I WAS interested to read the article in Monday’s National regarding Princeton University’s decision to retire the name of Woodrow Wilson from two of its institutions (US university to remove name of racist president, June 29).

Despite being a progressive president, and winning the Nobel Peace Prize, his name will be expunged from the very university of which he became president, as a consequence of his racist views.

The logical conclusion of this is that other worthies whose names are linked to past misdeeds can expect their names to be similarly purged.

READ MORE: Princeton to remove name of racist president Woodrow Wilson

It will be intriguing to discover what the USA will rename Washington (national capital and state), Madison (capital of Wisconsin) and Jefferson City (capital of Missouri), as all these presidents are associated with racial inequality. The first two were multiple slave owners and although Thomas Jefferson was a lifelong abolitionist he believed the black man to be racially inferior and he espoused gradual emancipation, much like our own Henry Dundas.

Closer to home we have a number of streets in Glasgow that will require revision, most notably our weel-kent Buchanan Street.

Would it not be preferable to educate on the iniquities of these obsolete beliefs rather than eradicate them from history? In many cases these dignitaries are feted for the good they achieved in their lifetimes, not the bad. Remember nobody is, or ever will be, perfect.

Ian Mackay
Hamilton

I WAS gratified to see Martin Hannan’s article reassessing Woodrow Wilson’s presidency. For too long he has escaped proper scrutiny and been hailed as a great president who championed internationalism and progressive domestic policies. Since 1948, regular polls have been conducted on how Americans (or at least historians, academics and political commentators) view their presidents. Wilson has consistently been located in the top quarter, most recently sitting at number 11 out of 44.

Wilson’s much-vaunted self-determination-of-nations doctrine, which shaped the terms of the post-World War One Versailles Treaty, may have seemed liberating and democratic. However, since the guiding principle behind the setting of borders and the defining of nationality was race, this effectively created a tinderbox of divisions, resentments and hatreds across Europe, just waiting for those acolytes of racial superiority, fascists and Nazis, to come along and set light to it. The Treaty of Versailles was a staggeringly bad arrangement and, it can plausibly be argued, was a significant cause of World War Two.

Wilson has historically been portrayed as a liberal politician, a progressive Democrat who upheld the interests of the powerless. Less often is he associated with intolerance and injustice. Born into a slave-owning family in Virginia in 1856, he remained a dyed-in-the-wool segregationist all his life. He saw segregation not as a problem, but as a positive good. When a delegation of black professionals met him in 1914 he said to them, “Segregation is not a humiliation but a benefit, and ought to be so regarded by you gentlemen.”

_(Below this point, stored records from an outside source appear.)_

Lemma framed_vertical_scroll (v : float) :
  (forall k, int_of_float (_get_relative_change v 2 * 50)%float = inr k ->
             -100 <= k <= 100) ->
  framed scroll_in_range (vertical_scroll v).
Proof.
  intros H. unfold vertical_scroll.
  apply framed_bind; [apply framed_emit; reflexivity|intros _].
  apply framed_try_except; [|intros; framed]. cbv zeta.
  destruct (_ <? _)%float; [framed|].
  unfold py_int. destruct (int_of_float _) as [cls|k]; [apply framed_raise_bind|].
  apply framed_ret_bind.
  apply framed_bind; [framed|intros _].
  apply framed_call. simpl. specialize (H k eq_refl).
  apply andb_true_iff. split; apply Z.leb_le; lia.
Qed.

Ltac no_hotkey :=
  apply (at_most_behaves is_hotkey not_hotkey true _ not_hotkey_spec); behaves.

Lemma relative_zoom_presses (v : float) (n : nat) :
  (forall k, int_of_float (_get_relative_change v 1 * 5)%float = inr k ->
             (Z.to_nat k <= n)%nat) ->
  (forall k, int_of_float (PrimFloat.abs (_get_relative_change v 1) * 5)%float = inr k ->
             (Z.to_nat k <= n)%nat) ->
  at_most is_hotkey n (relative_zoom v).
Proof.
  intros H1 H2. unfold relative_zoom.
  apply (at_most_bind _ 0 n); [no_hotkey|intros _].
  apply (at_most_weaken _ (n + 0)); [|lia].
  apply at_most_try_except; [|intros; no_hotkey]. cbv zeta.
  destruct (_ <? 0.1)%float; [apply (at_most_weaken _ 0); [no_hotkey|lia]|].
  apply (at_most_bind _ 0 n); [no_hotkey|intros _].
  destruct (0 <? _)%float; unfold py_int.
  - destruct (int_of_float (_get_relative_change v 1 * 5)%float) as [cls|k];
      [apply at_most_raise_bind|].
    apply at_most_ret_bind.
    apply (at_most_weaken _ (length (range k))); [apply at_most_repeat|].
    rewrite range_length. auto.
  - destruct (int_of_float (PrimFloat.abs (_get_relative_change v 1) * 5)%float)
      as [cls|k]; [apply at_most_raise_bind|].
    apply at_most_ret_bind.
    apply (at_most_weaken _ (length (range k))); [apply at_most_repeat|].
    rewrite range_length. auto.
Qed.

Wilson dealt with the "negro problem" while in office largely by ignoring it, but when he did act, he retarded Civil Rights. In 1912, federal government agencies had been integrated since the late 1860s. Many African-Americans held jobs at all but the highest levels. Within a short time, Wilson authorised his departmental chiefs to drop this policy. Cafeterias and toilet facilities were segregated, while screens were erected in some offices to separate white from black workers. Many black federal employees were sacked and the remainder found it increasingly difficult to achieve promotion.

During World War One, Wilson permitted discrimination in the armed forces greater than during the Civil War. The US Navy completely barred black Americans, while the Army allocated most of its 400,000 volunteers to labouring duties. In the 1919 Paris victory parade, Wilson vetoed the participation of black US servicemen.

Wilson’s sympathetic attitude towards white supremacy was further illustrated when he approved the screening in the White House of Birth of a Nation, DW Griffith’s racist portrayal of the post-war south and heroic depiction of the Ku Klux Klan. The Klan had been supressed by the military in the 1870s, but almost immediately after the film’s release it was re-founded, and by the 1920s it had 4,000,000 members. The film’s captions included quotations from Wilson’s writings, taken from his book A History of the American People, where he displayed a jaundiced view of black participation in reconstruction and a rose-tinted view of the Klan. A flavour of his prose:

"The white men were roused by a mere instinct of self-preservation to rid themselves of the intolerable burden of governments sustained by the votes of ignorant negroes … governments whose incredible debts were incurred that thieves might be enriched … There was no place for the men who were the real leaders of the southern communities … shutting white men of the old order out from the suffrage … It threw the negroes into a very ecstasy of panic to see these sheeted 'Ku Klux' … and their comic fear stimulated the lads who excited it … until at last there had sprung into existence a great Ku Klux Klan, an 'Invisible Empire of the South', bound together to protect the southern country from some of the ugliest hazards of a time of revolution."

It seems a wonder that it took Princeton University so long to disown such a divisive man.